[TASK ITEM] Take each line below that has "Record" and copy it.

[SUPPLIED DATA]
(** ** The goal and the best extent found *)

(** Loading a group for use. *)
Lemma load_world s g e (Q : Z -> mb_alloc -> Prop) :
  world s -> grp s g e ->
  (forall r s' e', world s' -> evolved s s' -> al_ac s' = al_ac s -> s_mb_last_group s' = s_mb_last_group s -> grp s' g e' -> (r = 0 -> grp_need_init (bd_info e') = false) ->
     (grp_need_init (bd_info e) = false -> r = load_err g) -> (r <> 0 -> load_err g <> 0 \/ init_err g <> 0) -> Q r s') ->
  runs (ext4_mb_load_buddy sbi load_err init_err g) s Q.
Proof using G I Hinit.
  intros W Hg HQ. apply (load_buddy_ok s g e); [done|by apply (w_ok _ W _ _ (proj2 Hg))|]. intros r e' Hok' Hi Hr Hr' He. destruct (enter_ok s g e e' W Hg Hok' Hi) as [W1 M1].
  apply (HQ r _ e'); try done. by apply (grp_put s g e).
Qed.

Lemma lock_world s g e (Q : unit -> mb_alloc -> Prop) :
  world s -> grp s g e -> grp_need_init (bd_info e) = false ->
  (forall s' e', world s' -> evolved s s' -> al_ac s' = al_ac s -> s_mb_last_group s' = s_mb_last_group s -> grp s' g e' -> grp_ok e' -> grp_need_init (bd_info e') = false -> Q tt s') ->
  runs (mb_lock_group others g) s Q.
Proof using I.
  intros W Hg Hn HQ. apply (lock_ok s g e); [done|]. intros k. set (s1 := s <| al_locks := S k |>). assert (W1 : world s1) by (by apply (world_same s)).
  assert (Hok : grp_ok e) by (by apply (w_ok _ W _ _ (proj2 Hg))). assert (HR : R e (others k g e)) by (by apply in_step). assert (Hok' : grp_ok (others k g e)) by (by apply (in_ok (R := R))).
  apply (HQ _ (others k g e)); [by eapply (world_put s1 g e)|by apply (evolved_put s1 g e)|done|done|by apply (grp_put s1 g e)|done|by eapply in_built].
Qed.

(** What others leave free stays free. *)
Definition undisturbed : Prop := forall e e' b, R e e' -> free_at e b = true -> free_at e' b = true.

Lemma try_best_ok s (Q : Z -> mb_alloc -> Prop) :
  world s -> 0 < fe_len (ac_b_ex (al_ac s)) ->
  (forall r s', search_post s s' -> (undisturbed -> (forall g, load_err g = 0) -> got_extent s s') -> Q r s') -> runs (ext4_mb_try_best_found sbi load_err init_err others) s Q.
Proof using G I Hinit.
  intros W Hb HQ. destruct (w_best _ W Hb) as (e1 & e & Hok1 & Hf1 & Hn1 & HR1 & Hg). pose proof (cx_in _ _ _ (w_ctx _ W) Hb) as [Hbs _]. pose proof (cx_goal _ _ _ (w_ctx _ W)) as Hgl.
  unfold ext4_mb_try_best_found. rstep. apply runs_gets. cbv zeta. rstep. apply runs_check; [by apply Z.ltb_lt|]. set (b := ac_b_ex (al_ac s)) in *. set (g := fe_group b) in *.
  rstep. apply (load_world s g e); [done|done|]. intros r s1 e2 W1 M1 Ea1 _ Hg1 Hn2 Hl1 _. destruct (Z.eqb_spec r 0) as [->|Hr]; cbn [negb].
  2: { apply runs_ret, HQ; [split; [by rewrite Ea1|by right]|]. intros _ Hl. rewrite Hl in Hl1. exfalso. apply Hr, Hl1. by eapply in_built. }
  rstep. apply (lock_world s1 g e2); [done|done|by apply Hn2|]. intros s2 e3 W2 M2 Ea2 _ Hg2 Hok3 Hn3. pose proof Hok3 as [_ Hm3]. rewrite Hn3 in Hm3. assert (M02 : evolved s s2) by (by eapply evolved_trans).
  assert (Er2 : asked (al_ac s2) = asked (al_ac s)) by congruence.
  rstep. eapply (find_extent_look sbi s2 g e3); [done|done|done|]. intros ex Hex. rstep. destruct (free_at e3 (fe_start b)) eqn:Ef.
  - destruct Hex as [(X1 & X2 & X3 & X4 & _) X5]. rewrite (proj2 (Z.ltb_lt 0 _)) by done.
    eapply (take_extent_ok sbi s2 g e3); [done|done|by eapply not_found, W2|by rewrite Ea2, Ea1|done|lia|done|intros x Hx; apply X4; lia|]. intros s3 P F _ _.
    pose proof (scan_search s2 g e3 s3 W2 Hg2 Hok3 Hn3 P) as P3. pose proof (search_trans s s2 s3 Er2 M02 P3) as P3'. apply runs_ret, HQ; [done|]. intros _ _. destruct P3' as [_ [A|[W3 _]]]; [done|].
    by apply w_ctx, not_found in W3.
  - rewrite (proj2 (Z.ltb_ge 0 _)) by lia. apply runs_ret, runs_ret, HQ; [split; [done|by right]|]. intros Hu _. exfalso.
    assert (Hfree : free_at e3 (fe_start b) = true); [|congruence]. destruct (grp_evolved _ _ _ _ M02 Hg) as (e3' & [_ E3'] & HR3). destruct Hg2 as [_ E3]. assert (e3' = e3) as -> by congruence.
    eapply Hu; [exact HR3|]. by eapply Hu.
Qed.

---

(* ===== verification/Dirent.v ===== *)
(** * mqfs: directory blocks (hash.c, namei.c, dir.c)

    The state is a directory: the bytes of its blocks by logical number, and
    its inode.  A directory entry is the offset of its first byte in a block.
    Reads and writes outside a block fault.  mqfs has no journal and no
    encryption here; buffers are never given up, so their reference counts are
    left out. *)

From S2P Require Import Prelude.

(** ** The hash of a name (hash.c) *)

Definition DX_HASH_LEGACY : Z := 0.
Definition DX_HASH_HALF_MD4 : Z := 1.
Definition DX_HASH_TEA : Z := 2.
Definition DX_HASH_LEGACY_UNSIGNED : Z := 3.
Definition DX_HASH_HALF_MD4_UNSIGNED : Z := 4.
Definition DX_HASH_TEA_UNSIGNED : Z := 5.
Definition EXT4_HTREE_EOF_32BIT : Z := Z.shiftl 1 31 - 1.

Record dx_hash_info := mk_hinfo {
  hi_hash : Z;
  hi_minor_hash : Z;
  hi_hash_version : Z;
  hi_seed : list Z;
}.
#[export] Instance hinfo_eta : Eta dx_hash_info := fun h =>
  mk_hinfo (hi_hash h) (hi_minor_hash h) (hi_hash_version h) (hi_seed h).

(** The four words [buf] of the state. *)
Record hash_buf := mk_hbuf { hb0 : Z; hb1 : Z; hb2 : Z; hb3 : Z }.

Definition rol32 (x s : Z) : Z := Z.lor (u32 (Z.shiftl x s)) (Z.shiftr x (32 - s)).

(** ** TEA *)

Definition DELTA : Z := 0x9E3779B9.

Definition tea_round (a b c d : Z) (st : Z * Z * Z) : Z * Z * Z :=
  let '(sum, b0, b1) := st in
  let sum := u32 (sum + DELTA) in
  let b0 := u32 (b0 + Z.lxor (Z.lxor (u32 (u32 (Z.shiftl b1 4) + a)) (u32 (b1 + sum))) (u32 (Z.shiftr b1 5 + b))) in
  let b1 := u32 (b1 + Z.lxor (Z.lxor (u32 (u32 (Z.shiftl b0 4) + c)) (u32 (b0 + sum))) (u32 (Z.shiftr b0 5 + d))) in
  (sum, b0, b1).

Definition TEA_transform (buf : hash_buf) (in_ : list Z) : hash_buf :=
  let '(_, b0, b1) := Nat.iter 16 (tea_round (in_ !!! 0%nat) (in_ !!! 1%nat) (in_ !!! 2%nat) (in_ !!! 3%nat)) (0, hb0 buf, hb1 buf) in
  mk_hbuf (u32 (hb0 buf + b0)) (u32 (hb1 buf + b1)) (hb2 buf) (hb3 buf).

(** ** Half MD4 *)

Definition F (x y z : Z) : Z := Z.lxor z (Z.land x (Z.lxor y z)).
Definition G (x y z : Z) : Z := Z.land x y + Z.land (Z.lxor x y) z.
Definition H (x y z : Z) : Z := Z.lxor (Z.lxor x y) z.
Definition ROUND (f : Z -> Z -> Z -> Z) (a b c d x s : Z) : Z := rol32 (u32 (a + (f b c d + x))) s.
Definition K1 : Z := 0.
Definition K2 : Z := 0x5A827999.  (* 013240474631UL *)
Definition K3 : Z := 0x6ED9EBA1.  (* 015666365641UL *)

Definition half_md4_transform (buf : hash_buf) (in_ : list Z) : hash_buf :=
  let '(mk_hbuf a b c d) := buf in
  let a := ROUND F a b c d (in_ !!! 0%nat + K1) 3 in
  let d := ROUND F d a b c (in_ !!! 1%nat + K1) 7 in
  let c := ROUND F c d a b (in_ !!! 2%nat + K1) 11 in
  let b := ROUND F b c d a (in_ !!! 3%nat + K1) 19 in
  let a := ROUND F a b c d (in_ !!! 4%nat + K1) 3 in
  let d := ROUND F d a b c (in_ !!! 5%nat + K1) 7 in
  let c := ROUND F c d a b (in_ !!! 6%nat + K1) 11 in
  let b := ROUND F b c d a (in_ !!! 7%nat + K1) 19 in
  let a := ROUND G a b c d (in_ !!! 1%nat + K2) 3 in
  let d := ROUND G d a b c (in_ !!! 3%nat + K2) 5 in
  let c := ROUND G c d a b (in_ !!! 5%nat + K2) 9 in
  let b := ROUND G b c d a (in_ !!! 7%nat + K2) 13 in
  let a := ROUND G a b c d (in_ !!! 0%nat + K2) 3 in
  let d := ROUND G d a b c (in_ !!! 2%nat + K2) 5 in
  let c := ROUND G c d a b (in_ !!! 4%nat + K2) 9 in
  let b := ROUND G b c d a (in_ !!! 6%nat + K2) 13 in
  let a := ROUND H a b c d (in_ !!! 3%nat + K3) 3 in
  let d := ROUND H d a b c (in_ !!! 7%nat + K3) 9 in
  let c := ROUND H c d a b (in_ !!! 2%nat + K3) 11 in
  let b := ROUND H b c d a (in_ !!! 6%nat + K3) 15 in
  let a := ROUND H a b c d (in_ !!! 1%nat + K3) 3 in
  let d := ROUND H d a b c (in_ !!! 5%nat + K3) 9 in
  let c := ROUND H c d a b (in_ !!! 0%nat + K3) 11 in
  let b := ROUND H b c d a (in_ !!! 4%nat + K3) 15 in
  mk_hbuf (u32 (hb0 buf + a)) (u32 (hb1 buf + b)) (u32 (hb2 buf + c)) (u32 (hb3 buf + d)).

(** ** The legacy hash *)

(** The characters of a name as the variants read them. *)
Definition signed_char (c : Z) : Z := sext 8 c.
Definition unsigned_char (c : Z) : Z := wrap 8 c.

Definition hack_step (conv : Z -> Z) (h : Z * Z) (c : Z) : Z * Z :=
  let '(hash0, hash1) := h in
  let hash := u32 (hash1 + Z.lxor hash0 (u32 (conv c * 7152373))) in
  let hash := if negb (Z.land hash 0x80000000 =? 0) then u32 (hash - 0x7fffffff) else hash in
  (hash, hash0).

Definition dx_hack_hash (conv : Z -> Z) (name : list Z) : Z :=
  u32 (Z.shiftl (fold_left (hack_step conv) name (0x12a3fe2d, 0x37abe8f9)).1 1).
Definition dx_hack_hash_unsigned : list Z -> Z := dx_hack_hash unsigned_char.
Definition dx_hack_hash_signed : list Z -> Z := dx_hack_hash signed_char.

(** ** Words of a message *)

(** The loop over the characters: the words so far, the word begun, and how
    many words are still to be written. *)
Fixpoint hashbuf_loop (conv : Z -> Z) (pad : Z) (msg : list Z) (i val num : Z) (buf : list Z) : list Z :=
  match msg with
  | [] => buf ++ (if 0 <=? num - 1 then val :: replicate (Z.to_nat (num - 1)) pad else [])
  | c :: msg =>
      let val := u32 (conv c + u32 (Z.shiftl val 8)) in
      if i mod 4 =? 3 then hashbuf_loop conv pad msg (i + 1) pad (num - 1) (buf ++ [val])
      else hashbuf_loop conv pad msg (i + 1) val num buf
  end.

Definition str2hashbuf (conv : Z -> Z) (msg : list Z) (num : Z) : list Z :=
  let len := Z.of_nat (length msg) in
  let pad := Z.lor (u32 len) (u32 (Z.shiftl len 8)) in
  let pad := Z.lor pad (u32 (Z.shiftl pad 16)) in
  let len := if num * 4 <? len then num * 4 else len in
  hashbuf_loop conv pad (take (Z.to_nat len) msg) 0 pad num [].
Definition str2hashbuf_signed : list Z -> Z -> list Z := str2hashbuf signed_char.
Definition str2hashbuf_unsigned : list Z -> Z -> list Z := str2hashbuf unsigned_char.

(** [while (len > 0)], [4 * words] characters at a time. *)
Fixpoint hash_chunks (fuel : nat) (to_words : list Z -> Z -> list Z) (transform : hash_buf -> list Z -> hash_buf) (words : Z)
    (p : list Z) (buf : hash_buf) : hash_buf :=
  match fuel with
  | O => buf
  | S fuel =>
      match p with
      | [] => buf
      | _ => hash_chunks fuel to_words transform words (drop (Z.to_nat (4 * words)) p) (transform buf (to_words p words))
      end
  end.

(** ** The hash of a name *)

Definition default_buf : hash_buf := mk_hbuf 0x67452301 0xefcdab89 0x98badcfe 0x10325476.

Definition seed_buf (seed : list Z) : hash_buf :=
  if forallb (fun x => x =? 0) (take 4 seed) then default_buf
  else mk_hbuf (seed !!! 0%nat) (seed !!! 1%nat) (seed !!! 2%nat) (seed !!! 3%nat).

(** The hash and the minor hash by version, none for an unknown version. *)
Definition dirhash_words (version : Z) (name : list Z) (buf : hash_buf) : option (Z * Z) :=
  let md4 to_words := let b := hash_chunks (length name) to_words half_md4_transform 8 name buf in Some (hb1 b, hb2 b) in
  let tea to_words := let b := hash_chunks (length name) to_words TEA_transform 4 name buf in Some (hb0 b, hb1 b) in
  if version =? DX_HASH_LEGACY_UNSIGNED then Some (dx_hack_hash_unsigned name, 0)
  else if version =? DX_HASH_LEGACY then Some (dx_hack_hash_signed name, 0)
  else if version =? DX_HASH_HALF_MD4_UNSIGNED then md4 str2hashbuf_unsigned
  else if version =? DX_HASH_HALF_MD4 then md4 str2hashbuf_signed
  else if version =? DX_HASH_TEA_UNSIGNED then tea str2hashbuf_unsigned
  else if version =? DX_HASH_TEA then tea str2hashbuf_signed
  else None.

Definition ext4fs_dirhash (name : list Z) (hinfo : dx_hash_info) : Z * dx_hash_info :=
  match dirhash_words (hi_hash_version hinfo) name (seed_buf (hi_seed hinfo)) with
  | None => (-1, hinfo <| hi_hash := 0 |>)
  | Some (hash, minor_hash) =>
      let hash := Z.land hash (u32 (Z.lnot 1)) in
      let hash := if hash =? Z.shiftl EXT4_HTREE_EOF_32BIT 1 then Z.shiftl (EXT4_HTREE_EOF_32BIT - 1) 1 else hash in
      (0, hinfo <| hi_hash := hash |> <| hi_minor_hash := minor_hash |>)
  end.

...

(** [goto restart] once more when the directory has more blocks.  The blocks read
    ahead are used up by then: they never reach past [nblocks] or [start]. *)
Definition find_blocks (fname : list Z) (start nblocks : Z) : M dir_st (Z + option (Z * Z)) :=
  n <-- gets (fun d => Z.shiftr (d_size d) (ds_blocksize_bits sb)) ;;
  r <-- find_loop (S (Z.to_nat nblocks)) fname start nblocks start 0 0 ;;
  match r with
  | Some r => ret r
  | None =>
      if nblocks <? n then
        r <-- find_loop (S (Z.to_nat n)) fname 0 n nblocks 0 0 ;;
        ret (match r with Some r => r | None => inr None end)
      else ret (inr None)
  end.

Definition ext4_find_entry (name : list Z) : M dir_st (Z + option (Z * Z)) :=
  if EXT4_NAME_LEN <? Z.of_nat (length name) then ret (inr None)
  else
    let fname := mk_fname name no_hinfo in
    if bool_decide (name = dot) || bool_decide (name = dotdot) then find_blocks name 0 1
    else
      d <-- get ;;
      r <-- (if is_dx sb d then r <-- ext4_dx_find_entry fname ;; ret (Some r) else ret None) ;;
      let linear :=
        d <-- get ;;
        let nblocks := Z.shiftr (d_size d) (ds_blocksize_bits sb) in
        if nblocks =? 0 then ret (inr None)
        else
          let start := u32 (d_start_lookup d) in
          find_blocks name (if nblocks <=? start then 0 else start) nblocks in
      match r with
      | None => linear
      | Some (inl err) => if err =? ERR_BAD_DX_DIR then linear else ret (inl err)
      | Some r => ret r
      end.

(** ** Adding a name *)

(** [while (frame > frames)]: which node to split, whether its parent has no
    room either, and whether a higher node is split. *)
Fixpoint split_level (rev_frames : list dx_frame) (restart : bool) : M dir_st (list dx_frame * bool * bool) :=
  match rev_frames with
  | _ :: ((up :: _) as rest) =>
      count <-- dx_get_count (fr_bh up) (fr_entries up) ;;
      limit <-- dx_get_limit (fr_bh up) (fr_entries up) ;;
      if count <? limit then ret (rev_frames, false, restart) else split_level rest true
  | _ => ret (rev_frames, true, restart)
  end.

[TASK RESPONSE]
Record dx_hash_info := mk_hinfo {
Record hash_buf := mk_hbuf { hb0 : Z; hb1 : Z; hb2 : Z; hb3 : Z }.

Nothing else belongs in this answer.